DATA SUPPLIED START

(* ===== verification/PageAlloc.v ===== *)
(** * Physical page allocator and page reference counts

    kernel/memory/page_table/page_table.c (allocator, [struct Page] array,
    copy-on-write flags), kernel/memory/page_table/page_table.h and the
    memory layout of linker.ld.

    RAM is a function from kernel virtual addresses to the 64-bit word stored
    there.  The allocator's free list lives in that memory, as in the code: the
    first word of a free page is the [next] pointer.  The array [pages] is
    NULL until [pt_init]; an index outside it is undefined behaviour
    ([Fault]).  Each function runs with [page_allocator_lock] held, so one call
    is one step. *)

From S2P Require Import Prelude.

(** ** Constants *)

Definition PAGE_SIZE : Z := 4096.
Definition PAGE_MASK : Z := PAGE_SIZE - 1.
Definition PA_MASK : Z := 0x0000ffffffffffff.
Definition PTE_ADDR_MASK : Z := 0x0000fffffffff000.
Definition KERNEL_VA_BASE : Z := 0xffff000000000000.
Definition PROC_KERNEL_STACK_TOP : Z := 0x900000.
Definition PTE_FLAG_COW : Z := 1.

Definition RAM_END_PHYS : Z := 0x40000000.
Definition RAM_end : Z := KERNEL_VA_BASE + RAM_END_PHYS.

(** [~m] on 64 bits. *)
Definition not64 (m : Z) : Z := 2 ^ 64 - 1 - m.

Definition align_up (value : Z) : Z := Z.land (to_u64 (value + PAGE_MASK)) (not64 PAGE_MASK).
Definition align_down (value : Z) : Z := Z.land value (not64 PAGE_MASK).

Definition kernel_phys_addr (va : Z) : Z := Z.land va PA_MASK.
Definition kernel_direct_map_va (pa : Z) : Z := Z.lor KERNEL_VA_BASE (Z.land pa PA_MASK).

(** ** State *)

Record Page := mkPage { refcount : Z; flags : Z }.

(** The [vmstat_*] counters. *)
Inductive counter :=
| page_faults | instruction_faults | data_faults | anon_faults | file_faults
| cow_faults | faults_handled | faults_unmapped | faults_invalid
| faults_permission | faults_error | cow_copies | cow_shared_pages
| heap_lazy_allocs | stack_lazy_allocs | tlb_flushes | page_allocs | page_frees.

#[export] Instance counter_eq_dec : EqDecision counter.
Proof. solve_decision. Defined.

Record pt_state := mkPT {
  mem : Z -> Z;
  pages : option (list Page);
  next_free_page : Z;
  free_list : Z;
  curr_mmap_va : Z;
  vmstat : counter -> Z
}.

Definition set_mem (m : Z -> Z) (s : pt_state) : pt_state :=
  mkPT m (pages s) (next_free_page s) (free_list s) (curr_mmap_va s) (vmstat s).
Definition set_pages (p : option (list Page)) (s : pt_state) : pt_state :=
  mkPT (mem s) p (next_free_page s) (free_list s) (curr_mmap_va s) (vmstat s).
Definition set_next_free (n : Z) (s : pt_state) : pt_state :=
  mkPT (mem s) (pages s) n (free_list s) (curr_mmap_va s) (vmstat s).
Definition set_free_list (f : Z) (s : pt_state) : pt_state :=
  mkPT (mem s) (pages s) (next_free_page s) f (curr_mmap_va s) (vmstat s).
Definition set_mmap_va (v : Z) (s : pt_state) : pt_state :=
  mkPT (mem s) (pages s) (next_free_page s) (free_list s) v (vmstat s).
Definition set_stat (c : counter) (v : Z) (s : pt_state) : pt_state :=
  mkPT (mem s) (pages s) (next_free_page s) (free_list s) (curr_mmap_va s)
    (fun c' => if decide (c' = c) then v else vmstat s c').

Definition upd (m : Z -> Z) (a v : Z) : Z -> Z := fun b => if b =? a then v else m b.

Abbreviation M := (stM pt_state).

Definition rd (a : Z) : M Z := fetch (fun s => mem s a).
Definition wr (a v : Z) : M unit := modify (fun s => set_mem (upd (mem s) a v) s).
Definition bump (c : counter) : M unit :=
  modify (fun s => set_stat c (to_u64 (vmstat s c + 1)) s).

(** [pages[pfn]], read and written. *)
Definition page_at (pfn : Z) : M Page := fun s =>
  match pages s with
  | Some l => p ← checked (l !! Z.to_nat pfn); Ok (p, s)
  | None => Fault
  end.

Definition put_page (pfn : Z) (p : Page) : M unit := fun s =>
  match pages s with
  | Some l => if pfn <? Z.of_nat (length l)
              then Ok (tt, set_pages (Some (<[Z.to_nat pfn := p]> l)) s)
              else Fault
  | None => Fault
  end.

(** ** Operations *)

Definition zero_page (page : Z) : M unit := for_st 512 0 (fun i => wr (page + 8 * i) 0).

Definition copy_phys_page (src_pa dst_pa : Z) : M Z :=
  let src := kernel_direct_map_va src_pa in
  let dst := kernel_direct_map_va dst_pa in
  _ ← for_st 512 0 (fun i => w ← rd (src + 8 * i); wr (dst + 8 * i) w);
  mret 1.

Definition pt_init (page_struct_array : option (list Page)) : M unit :=
  modify (set_pages page_struct_array).

Definition phys_pa_to_pfn (phys_pa : Z) : M Z :=
  let pa := kernel_phys_addr phys_pa in
  let pfn := Z.shiftr pa 12 in
  ps ← fetch pages;
  mret (match ps with None => -1 | Some _ => pfn end).

Definition kernel_va_to_pfn (kernel_va : Z) : M Z :=
  if kernel_va =? 0 then mret (-1) else phys_pa_to_pfn (kernel_phys_addr kernel_va).

Section allocator.
(** The linker's [__kernel_page_pool_start]: the end of the kernel image. *)
Variable page_pool_start : Z.

Definition page_allocator_init : M unit :=
  nf ← fetch next_free_page;
  if negb (nf =? 0) then mret tt
  else
    _ ← modify (set_mmap_va (align_up (PROC_KERNEL_STACK_TOP + 1)));
    modify (set_next_free (align_up page_pool_start)).

(** The page [alloc_page] takes: the head of the free list, else the next
    page never handed out, else NULL. *)
Definition take_page : M Z :=
  fl ← fetch free_list;
  nf ← fetch next_free_page;
  if negb (fl =? 0) then
    next ← rd fl;
    _ ← modify (set_free_list next);
    mret fl
  else if to_u64 (nf + PAGE_SIZE) <=? RAM_end then
    _ ← modify (set_next_free (to_u64 (nf + PAGE_SIZE)));
    mret nf
  else mret 0.

(** Resetting the page's [struct Page], when the array exists. *)
Definition reset_page_struct (page count : Z) : M unit :=
  ps ← fetch pages;
  match ps with
  | None => mret tt
  | Some _ =>
      pfn ← phys_pa_to_pfn (kernel_phys_addr page);
      when (0 <=? pfn) (put_page pfn (mkPage count 0))
  end.

Definition alloc_page : M Z :=
  _ ← page_allocator_init;
  page ← take_page;
  _ ← when (negb (page =? 0))
        (_ ← bump page_allocs; _ ← zero_page page; reset_page_struct page 1);
  mret page.

End allocator.

Definition free_page (page : Z) : M unit :=
  if page =? 0 then mret tt
  else
    _ ← bump page_frees;
    _ ← reset_page_struct page 0;
    fl ← fetch free_list;
    _ ← wr page fl;
    modify (set_free_list page).

(** *** Reference counts and copy-on-write flags *)

(** The body [inc_pte_refcount_pa] and [inc_pte_refcount_va] share. *)
Definition inc_refcount (pfn : Z) : M unit :=
  if pfn <? 0 then mret tt
  else
    pg ← page_at pfn;
    put_page pfn (mkPage (to_u16 (refcount pg + 1)) (flags pg)).

Definition inc_pte_refcount_pa (phys_pa : Z) : M unit :=
  pfn ← phys_pa_to_pfn phys_pa; inc_refcount pfn.

Definition inc_pte_refcount_va (kernel_va : Z) : M unit :=
  pfn ← kernel_va_to_pfn kernel_va; inc_refcount pfn.

Definition has_flag (pg : Page) (flag : Z) : bool := negb (Z.land (flags pg) flag =? 0).

(** One shared copy-on-write page fewer. *)
Definition uncount_shared (b : bool) : M unit :=
  shared ← fetch (fun s => vmstat s cow_shared_pages);
  when (b && (0 <? shared)) (modify (set_stat cow_shared_pages (shared - 1))).

(** The body [dec_pte_refcount_pa] and [dec_pte_refcount_va] share; [va] is
    the page freed when the count reaches zero. *)
Definition dec_refcount (pfn va : Z) : M unit :=
  if pfn <? 0 then mret tt
  else
    pg ← page_at pfn;
    if refcount pg =? 0 then fatal
    else
      let was_shared_cow := has_flag pg PTE_FLAG_COW && (1 <? refcount pg) in
      let rc := to_u16 (refcount pg - 1) in
      _ ← put_page pfn (mkPage rc (flags pg));
      _ ← uncount_shared (was_shared_cow && (rc <=? 1));
      when (rc =? 0) (free_page va).

Definition dec_pte_refcount_pa (phys_pa : Z) : M unit :=
  pfn ← phys_pa_to_pfn phys_pa;
  dec_refcount pfn (kernel_direct_map_va (Z.land phys_pa PA_MASK)).

Definition dec_pte_refcount_va (kernel_va : Z) : M unit :=
  pfn ← kernel_va_to_pfn kernel_va;
  dec_refcount pfn kernel_va.

Definition get_pte_refcount_pa (phys_pa : Z) : M Z :=
  pfn ← phys_pa_to_pfn phys_pa;
  if pfn <? 0 then mret 0 else pg ← page_at pfn; mret (refcount pg).

Definition get_pte_refcount_va (kernel_va : Z) : M Z :=
  pfn ← kernel_va_to_pfn kernel_va;
  if pfn <? 0 then mret 0 else pg ← page_at pfn; mret (refcount pg).

Definition pte_set_cow_flag (pa flag : Z) : M unit :=
  pfn ← phys_pa_to_pfn pa;
  if pfn <? 0 then mret tt
  else
    pg ← page_at pfn;
    let was_cow := has_flag pg PTE_FLAG_COW in
    _ ← put_page pfn (mkPage (refcount pg) (Z.lor (flags pg) flag));
    when (negb (Z.land flag PTE_FLAG_COW =? 0) && negb was_cow && (1 <? refcount pg))
      (bump cow_shared_pages).

Definition pte_clear_cow_flag (pa flag : Z) : M unit :=
  pfn ← phys_pa_to_pfn pa;
  if pfn <? 0 then mret tt
  else
    pg ← page_at pfn;
    let was_shared_cow := negb (Z.land flag PTE_FLAG_COW =? 0)
                          && has_flag pg PTE_FLAG_COW && (1 <? refcount pg) in
    _ ← put_page pfn (mkPage (refcount pg) (Z.ldiff (flags pg) flag));
    uncount_shared was_shared_cow.

Definition pte_test_cow_flag (pa flag : Z) : M bool :=
  pfn ← phys_pa_to_pfn pa;
  if pfn <? 0 then mret false else pg ← page_at pfn; mret (has_flag pg flag).

(** ** Address arithmetic *)

Lemma kva_phys va :
  KERNEL_VA_BASE <= va < KERNEL_VA_BASE + 2 ^ 48 -> kernel_phys_addr va = va - KERNEL_VA_BASE.
Proof.
  intros H. unfold kernel_phys_addr. change PA_MASK with (2 ^ 48 - 1). rewrite (land_ones_mod va 48) by lia.
  symmetry. apply (Z.mod_unique_pos _ _ 65535); unfold KERNEL_VA_BASE in *; lia.
Qed.

Lemma phys_kva pa : 0 <= pa < 2 ^ 48 -> kernel_direct_map_va pa = KERNEL_VA_BASE + pa.
Proof.
  intros H. unfold kernel_direct_map_va. change PA_MASK with (2 ^ 48 - 1). rewrite (land_ones_mod pa 48) by lia.
  rewrite Z.mod_small by done. by apply (lor_add _ _ 48).
Qed.

Lemma phys_small pa : 0 <= pa < 2 ^ 48 -> kernel_phys_addr pa = pa.
Proof. intros H. unfold kernel_phys_addr. change PA_MASK with (2 ^ 48 - 1). rewrite (land_ones_mod pa 48) by lia. by apply Z.mod_small. Qed.

Lemma align_down_eq v : 0 <= v < 2 ^ 64 -> align_down v = v - v mod 4096.
Proof.
  intros H. unfold align_down. change (not64 PAGE_MASK) with (2 ^ 64 - 2 ^ 12).
  rewrite land_high_mod by lia. by rewrite (Z.mod_small v (2 ^ 64)).
Qed.

Lemma align_up_eq v :
  0 <= v < 2 ^ 64 - 4096 -> align_up v = v + 4095 - (v + 4095) mod 4096.
Proof.
  intros H. change (align_up v) with (align_down (to_u64 (v + 4095))).
  unfold to_u64. rewrite wrap_small by lia. apply align_down_eq. lia.
Qed.

(** ** Page contents *)

Lemma upd_eq m a v : upd m a v a = v.
Proof. unfold upd. by rewrite Z.eqb_refl. Qed.

Lemma upd_ne m a b v : b <> a -> upd m a v b = m b.
Proof. intros H. unfold upd. by rewrite (proj2 (Z.eqb_neq _ _) H). Qed.

(** [a] is the address of one of the first [n] words of the page at [p]. *)
Definition word_below (p n a : Z) : bool :=
  (p <=? a) && (a <? p + 8 * n) && ((a - p) mod 8 =? 0).

Definition word_of (p a : Z) : bool := word_below p 512 a.

Lemma word_below_succ p n a :
  0 <= n -> word_below p (n + 1) a = word_below p n a || (a =? p + 8 * n).
Proof.
  intros Hn. unfold word_below. destruct (Z.eqb_spec a (p + 8 * n)) as [->|].
  - replace (p + 8 * n - p) with (n * 8) by lia. rewrite Z.mod_mul by lia.
    rewrite orb_true_r. repeat case_bool; lia.
  - rewrite orb_false_r. destruct (Z.eqb_spec ((a - p) mod 8) 0); rewrite ?andb_false_r; [|done].
    pose proof (Z.div_mod (a - p) 8). repeat case_bool; simpl; lia.
Qed.

Lemma word_of_idx p i : 0 <= i < 512 -> word_of p (p + 8 * i) = true.
Proof.
  intros. unfold word_of, word_below. replace (p + 8 * i - p) with (i * 8) by lia.
  rewrite Z.mod_mul by lia. repeat case_bool; lia.
Qed.

Lemma word_of_inv p a : word_of p a = true -> exists i, 0 <= i < 512 /\ a = p + 8 * i.
Proof.
  unfold word_of, word_below. intros H. apply andb_true_iff in H as [H Hm].
  apply andb_true_iff in H as [H1 H2]. exists ((a - p) / 8).
  pose proof (Z.div_mod (a - p) 8). lia.
Qed.

(** Distinct pages have no word in common. *)
Lemma word_of_page p q : p mod 4096 = 0 -> q mod 4096 = 0 -> p <> q -> word_of p q = false.
Proof.
  intros Hp Hq Hne. unfold word_of, word_below.
  pose proof (Z.div_mod p 4096). pose proof (Z.div_mod q 4096). repeat case_bool; simpl; lia.
Qed.

Lemma word_of_other p q i :
  p mod 4096 = 0 -> q mod 4096 = 0 -> p <> q -> 0 <= i < 512 -> word_of p (q + 8 * i) = false.
Proof.
  intros Hp Hq Hne Hi. unfold word_of, word_below.
  pose proof (Z.div_mod p 4096). pose proof (Z.div_mod q 4096). repeat case_bool; simpl; lia.
Qed.

Lemma wp_zero_page p (Q : unit -> pt_state -> Prop) s :
  (forall m', (forall a, m' a = if word_of p a then 0 else mem s a) -> Q tt (set_mem m' s)) ->
  wp (zero_page p) Q s.
Proof.
  intros HQ. unfold zero_page. apply (wp_for_st (fun i s' => exists m', s' = set_mem m' s /\
    forall a, m' a = if word_below p i a then 0 else mem s a)).
  - exists (mem s). split; [by destruct s|]. intros a.
    unfold word_below. by repeat case_bool; simpl; try lia.
  - intros j t Hj (m' & -> & Hm). apply wp_modify. exists (upd m' (p + 8 * j) 0).
    split; [done|]. intros a. rewrite word_below_succ by lia. unfold upd.
    destruct (Z.eqb_spec a (p + 8 * j)); [by rewrite orb_true_r | by rewrite orb_false_r].
  - intros t (m' & -> & Hm). by apply HQ.
Qed.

DATA SUPPLIED END

PROBLEM → Repeat exactly the lines of the listing above, from the one with "Record Page := mkPage" down to the one with "mem : Z -> Z;"; both of those lines belong in the range.

WRITTEN RESPONSE →
Record Page := mkPage { refcount : Z; flags : Z }.

(** The [vmstat_*] counters. *)
Inductive counter :=
| page_faults | instruction_faults | data_faults | anon_faults | file_faults
| cow_faults | faults_handled | faults_unmapped | faults_invalid
| faults_permission | faults_error | cow_copies | cow_shared_pages
| heap_lazy_allocs | stack_lazy_allocs | tlb_flushes | page_allocs | page_frees.

#[export] Instance counter_eq_dec : EqDecision counter.
Proof. solve_decision. Defined.

Record pt_state := mkPT {
  mem : Z -> Z;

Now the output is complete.